E LÁ SE FOI DONA AMBROSINA... E, COM ELA, A BELA TRADIÇÃO DAS PASTORINHAS

E LÁ SE FOI DONA AMBROSINA...  E, COM ELA, A BELA TRADIÇÃO DAS PASTORINHAS
Divulgação PMMG

O corpo de dona Ambrosina foi velado no Pão de Santo Antônio, onde ela morou nos últimos três anos. À missa celebrada em sufrágio de sua alma na capela do velho asilo compareceram seus poucos parentes e muitos amigos e admiradores. Entre eles, moças e senhoras que um dia cantaram e dançaram no grupo de pastorinhas que ela criou e manteve por mais de 60 anos. Na hora da encomendação, uma comitiva de moradores da Consolação acercou-se do seu caixão e cantou-lhe bela música de despedida e de agradecimento pela grande ajuda para a construção da igreja do bairro, por ela transformada em verdadeira missão.
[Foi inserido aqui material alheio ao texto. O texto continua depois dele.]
(* ===== verification/NativeRuns.v ===== *)
(** * Every run of the native runtime

    [runtime-native/src/lib.rs]: a runtime is made with its task slots and its CPU pool;
    application threads call it ([client]), and everything it spawns runs among them,
    action by action. *)
From S2P Require Import Prelude.
From S2P Require Import Collections.
From S2P Require Import Types.
From S2P Require Import Schema.
From S2P Require Import WorldState.
From S2P Require Import Metadata.
From S2P Require Import Diagnostics.
From S2P Require Import Actors.
From S2P Require Import Messaging.
From S2P Require Import Framing.
From S2P Require Import NativeConfig.
From S2P Require Import NativeState.
From S2P Require Import Native.
From S2P Require Import NativeLogic.
From S2P Require Import Cpu.
From S2P Require Import Tasks.
From S2P Require Import Sdk.
From S2P Require Import Executor.
From S2P Require Import NativeRules.
From S2P Require Import SdkLogic.
From S2P Require Import Computation.
From S2P Require Import Pipeline.
From S2P Require Import TcpFrames.
From S2P Require Import Tcp.
From S2P Require Import TcpLogic.

(** ** The runtime *)
Module Runtimes.
(** [NativeRuntime::new_with_cpu_config], for a World on the system clock. *)
Definition new (world : World) (max_tasks : N) (config : CpuConfig) : string + Runtime :=
  if Clocks.is_virtual (w_clock world) then inl "a virtual World requires the explicitly driven test runtime"%string else
  if (max_tasks =? 0)%N || (65536 <? max_tasks)%N then inl "native task limit must be in 1..65536"%string else
  if negb (in_range 1 64 (cc_workers config)) || negb (in_range 1 4096 (cc_max_jobs config))
  then inl "CPU workers must be in 1..64 and max_jobs in 1..4096"%string else
  inr (MkRuntime (MkShared world false ∅ ∅ ∅) (λ _, 0%N)
         (<[Slots := MkSemaphore max_tasks max_tasks false]> (Cpu.new config)) ∅ 0 0).
(** The tasks it starts with. *)
Definition services (waker : N) : list (prog unit) := [Pipelines.control_service; Pipelines.routing_service waker].
(** [opened]: the runtime has not been closed. *)
Definition after_with (opened : bool) (owner target : ActorRef) (delay : N) (payload : Payload) (o : MessageOptions) :
    prog (string + unit) :=
  if negb opened then Ret (inl "native runtime is closed"%string) else
  do! r := Tasks.after_inner owner target delay payload o None in
  Ret match r with inr a => inr a | inl e => inl (Native.display e) end.
Definition after (opened : bool) (owner target : ActorRef) (delay : N) (payload : Payload) : prog (string + unit) :=
  after_with opened owner target delay payload default_options.
End Runtimes.

(** ** Application threads *)
Inductive client : ∀ {A}, prog A → Prop :=
| client_app {A} (p : prog A) : app true p → client p
| client_bind {A B} (m : prog A) (k : A → prog B) : client m → (∀ a, client (k a)) → client (pbind m k)
| client_loop {S A} (body : S → prog (S + A)) s : (∀ s, client (body s)) → client (loop body s)
| client_prepare {C} `{!NativeBehavior C, !BehaviorCode C} opened cpu parent spec configuration
    (factory : Value → prog (native_error + C)) :
    (∀ v, app false (factory v)) → client (Executor.prepare_native opened cpu parent spec configuration factory)
| client_after opened owner target delay payload o : client (Runtimes.after_with opened owner target delay payload o)
| client_counter opened parent interval window target :
    client (Pipelines.start_counter opened parent interval window target)
| client_listen {L S} `{!TcpNetwork L S, !AsyncReader S, !AsyncWriter S} try_reserve_exact opened parent target config :
    client (listen_tcp (L:=L) (S:=S) try_reserve_exact opened parent target config)
| client_active max : client (Pipelines.active_tasks max)
| client_stats config : client (Cpu.stats config)
| client_idle max timeout : client (Pipelines.wait_native_idle max timeout)
| client_close opened timed_out max timeout : client (Pipelines.close opened timed_out max timeout).

Lemma client_bal {A} (p : prog A) : client p → bal true p.
Proof.
  induction 1.
  - by apply app_bal.
  - by apply bal_bind.
  - by apply bal_loop.
  - by apply bal_async, prepare_uses.
  - unfold Runtimes.after_with. destruct (negb opened); [apply bal_ret|]. apply bal_bind; [|intros; apply bal_ret].
    apply bal_async. by apply (uses_after_inner _ _ _ _ _ None).
  - apply bal_start_counter.
  - apply bal_async, bal_listen_tcp.
  - apply bal_active_tasks.
  - unfold Cpu.stats. repeat (apply bal_bind; [apply bal_counter|]; intros ?). apply bal_ret.
  - apply bal_wait_native_idle.
  - apply bal_close_runtime.
Qed.

(** ** Limits never change *)
Definition limits_of (s : Runtime) (p : pool) : N := sm_limit (pool_of s p).
Lemma act_limits oracle {A} (a : act A) s p :
  p ∈ [Slots; Workers; CpuJobs] → limits_of (run_act oracle a s).2 p = limits_of s p.
Proof.
  intros Hp.
  assert (∀ q f, (∀ m, sm_limit (f m) = sm_limit m) → limits_of (on_pool q f s) p = limits_of s p) as Hon.
  { intros q f Hf. unfold limits_of. rewrite pool_of_on. case_decide; [|done]. subst. unfold pool_of.
    destruct (rt_pools s !! q); [apply Hf|done]. }
  destruct a; simpl; try done; try (by apply Hon).
  - by destruct (f (rt_shared s)).
  - destruct (negb _ && _); [by apply Hon|done].
  - destruct (sm_closed _); [done|]. destruct (oracle && _); [by apply Hon|done].
  - unfold limits_of, pool_of. cbn [rt_pools set_field]. rewrite lookup_insert_ne; [done|]. set_solver.
  - destruct (checked_add _ _ _); [|done]. by destruct (_ <? _)%N.
Qed.
Lemma step_limits m m' p : rt_step m m' → p ∈ [Slots; Workers; CpuJobs] → limits_of m'.2 p = limits_of m.2 p.
Proof.
  intros [ts s i q oracle q' s' tasks _ Hs|] Hp; [|done]. simpl. destruct q; simpl in Hs; try done; simplify_eq; try done.
  pose proof (act_limits oracle a s p Hp) as H. destruct (run_act oracle a s). by simplify_eq.
Qed.
Lemma run_limits m m' p : rtc rt_step m m' → p ∈ [Slots; Workers; CpuJobs] → limits_of m'.2 p = limits_of m.2 p.
Proof. intros Hr Hp. induction Hr as [|x y z Hs Hr IH]; [done|]. by rewrite IH, (step_limits x y). Qed.

Definition start (waker : N) (ts : list (prog unit)) (s : Runtime) : machine := (Runtimes.services waker ++ ts, s).
Lemma services_balanced waker : Forall (bal true) (Runtimes.services waker).
Proof. constructor; [apply bal_control_service|]. constructor; [apply bal_routing_service|constructor]. Qed.
Lemma fresh_checked world max_tasks config s waker (ts : list (prog unit)) :
  Runtimes.new world max_tasks config = inr s → Forall client ts →
  checked (start waker ts s) ∧ limits_of s Slots = max_tasks ∧ limits_of s Workers = cc_workers config ∧
  limits_of s CpuJobs = cc_max_jobs config ∧ (cc_max_jobs config ≤ 4096)%N.
Proof.
  unfold Runtimes.new, in_range. intros H Hts. repeat case_match; simplify_eq.
  assert (cc_max_jobs config ≤ 4096)%N as Hmax by lia.
  split; [|split_and!; try done; lia]. unfold start. set (all := Runtimes.services waker ++ ts).
  assert (Forall (bal true) all) as Hall.
  { apply Forall_app. split; [apply services_balanced|]. eapply Forall_impl; [exact Hts|]. intros p. apply client_bal. }
  clearbody all. exists ((λ _, []) <$> all). split.
  - apply Forall2_fmap_r, Forall_Forall2_diag. eapply Forall_impl; [exact Hall|]. intros p Hp.
    eapply wp_mono; [| |exact Hp]; [done|]. intros w h. apply ends_settled.
  - assert (concat ((λ _, []) <$> all : list (list token)) = []) as ->.
    { clear. induction all; simpl; auto. }
    split; try done.
    + intros p. unfold pool_of. simpl. change (owns _ []) with 0%N.
      destruct (_ !! p) as [m|] eqn:E; [|done].
      unfold Cpu.new in E. rewrite !lookup_insert_Some, lookup_singleton_Some in E. 
      destruct E as [[<- <-]|[? [[<- <-]|[? [<- <-]]]]]; simpl; lia.
    + change (cc_max_jobs config < 2 ^ 64)%N. lia.
Qed.

(** ** What holds in every run *)
Definition permits_used (s : Runtime) (p : pool) : N := (limits_of s p - sm_available (pool_of s p))%N.
Lemma over_spends {A} (p : prog A) h : over p → wp p h (λ _, spent) settled → h = [].
Proof. destruct p as [| |? ? ? ?|? ? ?|]; try done; [by intros _ [_ ?]|]. intros Hw [_ Hs]. apply Hs. by intros ->. Qed.
Lemma all_over ts hs : Forall over ts → Forall2 thread_ok ts hs → concat hs = [].
Proof.
  intros Ho. induction 1 as [|p h ts hs Hp Hall IH]; [done|]. inversion Ho; subst. simpl.
  by rewrite (over_spends p h), IH.
Qed.

(** Jobs submitted and not finished yet, from the counters alone. *)
Definition unfinished (s : Runtime) : N :=
  Z.to_N ((Z.of_N (rt_counters s Submitted) - Z.of_N (rt_counters s Completed) - Z.of_N (rt_counters s Cancelled) -
           Z.of_N (rt_counters s Panicked)) mod 2 ^ 64).
Lemma unfinished_live s h : accounted s h → fits h → unfinished s = owns TLive h.
Proof.
  intros [_ _ Hl Hp Hj _ _ _] [_ _ Hf _]. unfold unfinished. specialize (Hp CpuJobs).
  apply (f_equal Z.of_N) in Hl. rewrite !N2Z.inj_mod, !N2Z.inj_add in Hl.
  change (Z.of_N (2 ^ 64)) with (2 ^ 64)%Z in Hl.
  replace (_ - _)%Z with (Z.of_N (rt_counters s Submitted) -
    (Z.of_N (rt_counters s Completed) + Z.of_N (rt_counters s Cancelled) + Z.of_N (rt_counters s Panicked)))%Z by lia.
  rewrite Zminus_mod, Hl, <- Zminus_mod.
  replace (_ - _)%Z with (Z.of_N (owns TLive h)) by lia.
  rewrite Z.mod_small; [by rewrite N2Z.id|]. lia.
Qed.
(** What a checked machine's counters say. *)
Record cpu_account (s : Runtime) : Prop := {
  cp_jobs : (rt_counters s Queued + rt_counters s Running ≤ permits_used s CpuJobs)%N;
  cp_running : (rt_counters s Running ≤ permits_used s Workers)%N;
  cp_unfinished : (unfinished s ≤ permits_used s CpuJobs)%N;
  cp_slots : (unfinished s ≤ permits_used s Slots)%N;
  cp_permits : ∀ p, (permits_used s p + sm_available (pool_of s p) = limits_of s p)%N;
}.
Definition cpu_idle (s : Runtime) : Prop :=
  rt_counters s Queued = 0%N ∧ rt_counters s Running = 0%N ∧ unfinished s = 0%N ∧
  ∀ p, sm_available (pool_of s p) = limits_of s p.
Lemma owned_permits s h p : accounted s h → owns (TPermit p) h = permits_used s p.
Proof. intros [_ _ _ Hp _ _ _ _]. unfold permits_used, limits_of. specialize (Hp p). lia. Qed.
Lemma accounted_cpu s h : accounted s h → fits h → cpu_account s.
Proof.
  intros Ha Hf. pose proof (unfinished_live s h Ha Hf) as Hl. pose proof Ha as [Hq Hr _ Hp _ _ _ _].
  destruct Hf as [H1 H2 H3 H4]. split; rewrite ?Hq, ?Hr, ?Hl, <- ?(owned_permits _ _ _ Ha); try done.
  intros p. specialize (Hp p). unfold permits_used, limits_of. lia.
Qed.
Lemma accounted_idle s : accounted s [] → cpu_idle s.
Proof.
  intros Ha. pose proof (unfinished_live s [] Ha fits_nil) as Hl. destruct Ha as [Hq Hr _ Hp _ _ _ _].
  split_and!; [done..|]. intros p. specialize (Hp p). unfold limits_of. change (owns _ []) with 0%N in Hp. lia.
Qed.
Lemma checked_cpu m : checked m → cpu_account m.2 ∧ (Forall over m.1 → cpu_idle m.2).
Proof.
  intros (hs & Hall & Ha). split.
  - eapply accounted_cpu; [exact Ha|]. apply fits_concat. eapply Forall2_Forall_r; [exact Hall|].
    apply Forall_forall. intros q _ x. apply wp_fits.
  - intros Hover. apply accounted_idle. by rewrite <- (all_over _ _ Hover Hall).
Qed.

(** C11. Whatever application threads do to a fresh runtime, and in every interleaving:
    the jobs queued and running never exceed the job permits taken, nor those running
    the worker permits taken, which stay within what was configured; jobs submitted
    and not finished (completed, cancelled or panicked, counters modulo 2^64) each hold
    a job permit and a task slot; no permit is lost or forged.  Once every thread is
    over no job is left and every permit is back. *)
Theorem cpu_accounting world max_tasks config s waker ts ts' r :
  Runtimes.new world max_tasks config = inr s → Forall client ts → rtc rt_step (start waker ts s) (ts', r) →
  cpu_account r ∧
  limits_of r Slots = max_tasks ∧ limits_of r Workers = cc_workers config ∧ limits_of r CpuJobs = cc_max_jobs config ∧
  (Forall over ts' → cpu_idle r).
Proof.
  intros Hnew Hts Hrun. destruct (fresh_checked _ _ _ _ waker _ Hnew Hts) as (Hc & Hs & Hw & Hj & _).
  pose proof (accounted_reachable _ _ Hrun Hc) as (Hacc & Hidle)%checked_cpu. simpl in *.
  pose proof (λ p, run_limits _ _ p Hrun) as Hlim. simpl in Hlim. rewrite <- Hs, <- Hw, <- Hj.
  split_and!; [done|apply Hlim; set_solver..|done].
Qed.

(** A request answered by a CPU job: the client, the component, the job and its
    blocking thread. *)
Definition sum_client : prog unit :=
  do! prepared := SumSquares.prepare_sum_squares true false None in
  match prepared with
  | inl _ => Ret tt
  | inr h =>
      on_world (activate (Executor.nh_owner h)) ;;>
      do! client := on_world (allocate EndpointKind.Native None) in
      match client with
      | inl _ => Ret tt
      | inr c =>
          on_world (activate c) ;;>
          on_world (request_with_port c (Executor.nh_owner h) (Pulse 3) (seconds 10) default_options None) ;;>
          Ret tt
      end
  end.
Definition sum_start : option Runtime :=
  match with_clock 1 config_default (Clocks.system 5 []) with
  | Ok w => match Runtimes.new w 4 Cpu.default_config with inr s => Some s | inl _ => None end
  | _ => None
  end.
Definition sum_machine (s : Runtime) : machine :=
  schedule (replicate 40 (Run 2 true) ++ replicate 60 (Run 3 true) ++ replicate 60 (Run 4 true) ++ replicate 8 (Run 5 true))
    (start 0 [sum_client] s).
Definition sum_counters : option (N * N * N * N) :=
  s ← sum_start;
  let r := (sum_machine s).2 in
  Some (rt_counters r Running, unfinished r, permits_used r CpuJobs, permits_used r Slots).
Lemma sum_client_ok : client sum_client.
Proof.
  apply client_bind; [by apply client_prepare; constructor|]. intros [e|h]; [by repeat constructor|].
  apply client_app. repeat (apply app_bind; [apply app_on_world|]; intros ?).
  case_match; [constructor|]. repeat (apply app_bind; [apply app_on_world|]; intros ?). constructor.
Qed.
Lemma cpu_accounting_witness :
  sum_counters = Some (1, 1, 1, 2)%N ∧
  ∀ s, sum_start = Some s → cpu_account (sum_machine s).2.
Proof.
  split; [vm_compute; reflexivity|]. intros s Hs. unfold sum_start in Hs.
  destruct (with_clock 1 config_default (Clocks.system 5 [])) as [w| |]; [|discriminate|discriminate].
  destruct (Runtimes.new w 4 Cpu.default_config) as [|s0] eqn:Hnew; [discriminate|]. injection Hs as ->.
  refine (proj1 (cpu_accounting w 4 Cpu.default_config s 0 [sum_client] (sum_machine s).1 (sum_machine s).2 Hnew _ _)).
  - constructor; [exact sum_client_ok|constructor].
  - rewrite <- surjective_pairing. apply schedule_reachable.
Defined.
Durante a missa, diversas músicas muito bem escolhidas para a ocasião mexiam com a emoção dos presentes. A terna lembrança de dona Ambrosina a dedilhar seu acordeom e comandar as meninas pastorinhas impregnava toda a igreja. Fragmentos do variado repertório de canções, muitas delas de sua autoria ou de domínio público, enriquecidas por ela, misturavam-se às orações e, como que, integravam-se à derradeira celebração eucarística de que ela coparticipava. Ao escutar a homilia do celebrante, em que ele enaltecia a firme atuação de dona Ambrosina nos muitos ambientes em que ela fermentou a fé cristã, emergiram-me na memória alguns trechos de uma entrevista que li, já nem sei onde, em que ela assim falava sobre a morte: “Quando alguém morre, penso: foi?! Eu também vou. Ah, pode falar: a parte real de nossa vida é a nossa irmã morte. Na hora que você nasce você já está morrendo. Deus põe na mão da gente uma vela da proporção da vida que vamos viver. Quando acende a vela, já estamos morrendo”.
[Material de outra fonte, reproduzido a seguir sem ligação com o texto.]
(* ===== verification/VirtualRuns.v ===== *)
(** * What a driven runtime promises

    A pump counts the polls of owned tasks exactly, stops when nothing is ready or its
    budget is spent, and never moves the clock ([pump_exact]); it returns whenever the
    scheduler keeps turning ([pump_prompt]). *)
From S2P Require Import Prelude Collections Text Types Metadata Diagnostics WorldState Publishing Actors Messaging.
From S2P Require Import Steps WorldClock.
From S2P Require Import Components.
From S2P Require Import Views.
From S2P Require Import NativeConfig.
From S2P Require Import NativeState.
From S2P Require Import Native.
From S2P Require Import Tasks.
From S2P Require Import Pipeline.
From S2P Require Import Virtual.
Import Virtuals.

(** ** Tasks that leave the virtual clock alone *)
Definition tame_act {A} (a : act A) : Prop :=
  match a with Atomic f => ∀ s, timeless (sh_world s) (sh_world (f s).2) | _ => True end.
Fixpoint tame {A} (p : prog A) : Prop :=
  match p with
  | Ret _ | Halt _ => True
  | Do a k => tame_act a ∧ ∀ b, tame (k b)
  | Spawn task k => tame task ∧ tame k
  | Loop body s k => (∀ s, tame (body s)) ∧ ∀ a, tame (k a)
  end.
Lemma tame_bind {A B} (m : prog A) (k : A → prog B) : tame m → (∀ a, tame (k a)) → tame (pbind m k).
Proof. induction m; simpl; naive_solver. Qed.
Lemma tame_do {A} (a : act A) : tame_act a → tame (do a).
Proof. by intros H. Qed.
Lemma tame_caught {A} (m : prog A) : tame m → tame (caught m).
Proof.
  induction m as [| | | |S A B body IHb s k IHk]; simpl; try naive_solver. intros [Hb Hk]. split.
  - intros st. apply tame_bind; [by apply IHb|]. by intros [|[]].
  - intros [why|a]; [done|by apply IHk].
Qed.
Lemma tame_finally {A} (m : prog A) cleanup : tame m → tame cleanup → tame (finally m cleanup).
Proof.
  intros Hm Hc. apply tame_bind; [apply tame_bind; [by apply tame_caught|]|].
  - intros [[]|a]; try done; by apply tame_bind.
  - intros a. by apply tame_bind.
Qed.
Lemma tame_on_world {A} (m : WM A) : clocked m → tame (on_world m).
Proof.
  intros Hm. split; [|by intros []]. intros s Hs. specialize (Hm (sh_world s) Hs). unfold locked.
  destruct (sh_poisoned s); [done|]. by destruct (m (sh_world s)).
Qed.
Lemma tame_await : tame await.
Proof. by split; [|intros []]. Qed.
Lemma clocked_poll_routing waker : clocked (poll_routing_ready waker).
Proof. unfold poll_routing_ready. clocked. Qed.
Lemma clocked_route_targets batch routes : ∀ p n, clocked (route_targets batch routes p n).
Proof. induction routes as [|[route target] routes IH]; intros p n; cbn [route_targets]; clocked. Qed.
#[local] Hint Resolve clocked_route_targets clocked_poll_routing : clock.
Lemma clocked_route_batch : clocked route_batch.
Proof.
  intros w Hw. unfold route_batch, with_activity. assert (clocked route_batch_locked) as Hr by clocked.
  specialize (Hr w Hw). destruct (route_batch_locked w) as [o w1]. simpl in Hr |- *.
  etrans; [apply clocked_touch; by rewrite Hr|done].
Qed.
Lemma tame_routing_service waker : tame (Pipelines.routing_service waker).
Proof.
  split; [|done]. intros []. apply tame_bind; [apply tame_on_world; auto with clock|].
  intros [e|[]]; try done; [|apply tame_bind; [apply tame_await|done]].
  apply tame_bind; [apply tame_on_world, clocked_route_batch|]. intros _. apply tame_bind; [apply tame_await|done].
Qed.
No percurso até o cemitério, o préstito de automóveis se arrastava pelas ladeiras da cidade bem devagarinho, como a dar à sua ilustre passageira a oportunidade de despedir-se de cada beco, de cada rua, de cada igreja em que ela e suas pastorinhas cantaram e dançaram, de tantas casas em que entraram para prestar adoração ao Menino Jesus em seu presépio. Pus-me a lembrar da humildade daquela diamantinense. E, mais ainda, de sua retidão e simplicidade. Quantas vezes ela me enviava cartas de agradecimento coroadas por bonitos versos de sua lavra para serem publicadas na Voz de Diamantina. Em lugar de perguntar o preço da veiculação, ela sempre punha dentro do envelope alguma quantia para um pagamento que eu jamais lhe cobraria. E quando seu velho acordeom caiu e quebrou? Não me esqueço do Bueno a contar-me que, ao ouvir os queixumes de dona Ambrosina, prometeu-lhe que ia dar-lhe outro acordeom. Ela então, com sua franqueza, lhe disse que várias pessoas já lhe haviam feito essa promessa. Mas o generoso e simpático gerente da Pousada do Garimpo não apenas cumpriu sua palavra, como ainda lhe providenciou um acordeom mais leve. Muito agradecida, ela perguntou-lhe: “você está dando este acordeom para mim, ou pondo-o apenas à minha disposição”? Ao saber que ele comprara o instrumento para ela e que dele poderia fazer o que bem entendesse, ela respondeu-lhe aliviada: “Que bom! Assim poderei deixá-lo em testamento”!

Alguém já disse que a localização do cemitério de Diamantina é - por si só - um monumento aos seus mortos, guarnecido na linha do horizonte pelo Pico do Itambé, pelas torres das igrejas e pela Serra do Cruzeiro. Naquela tarde, porém, ao arrancar de seu trombone de vara as plangentes notas do Toque de Silêncio, Macena acrescentou à singular paisagem um dos mais preciosos dons que Deus concedeu aos homens, aos pássaros e, de modo especial, à sua dedicada serva Ambrosina.

Inspirados nas palavras finais da homilia de exéquias de padre Dupin, rezemos: Que Deus a tenha, Dona Ambrosina das Pastorinhas! Que Deus a guarde, Dona Ambrosina da Consolação. Que Deus frutifique seus exemplos, Dona Ambrosina de Diamantina!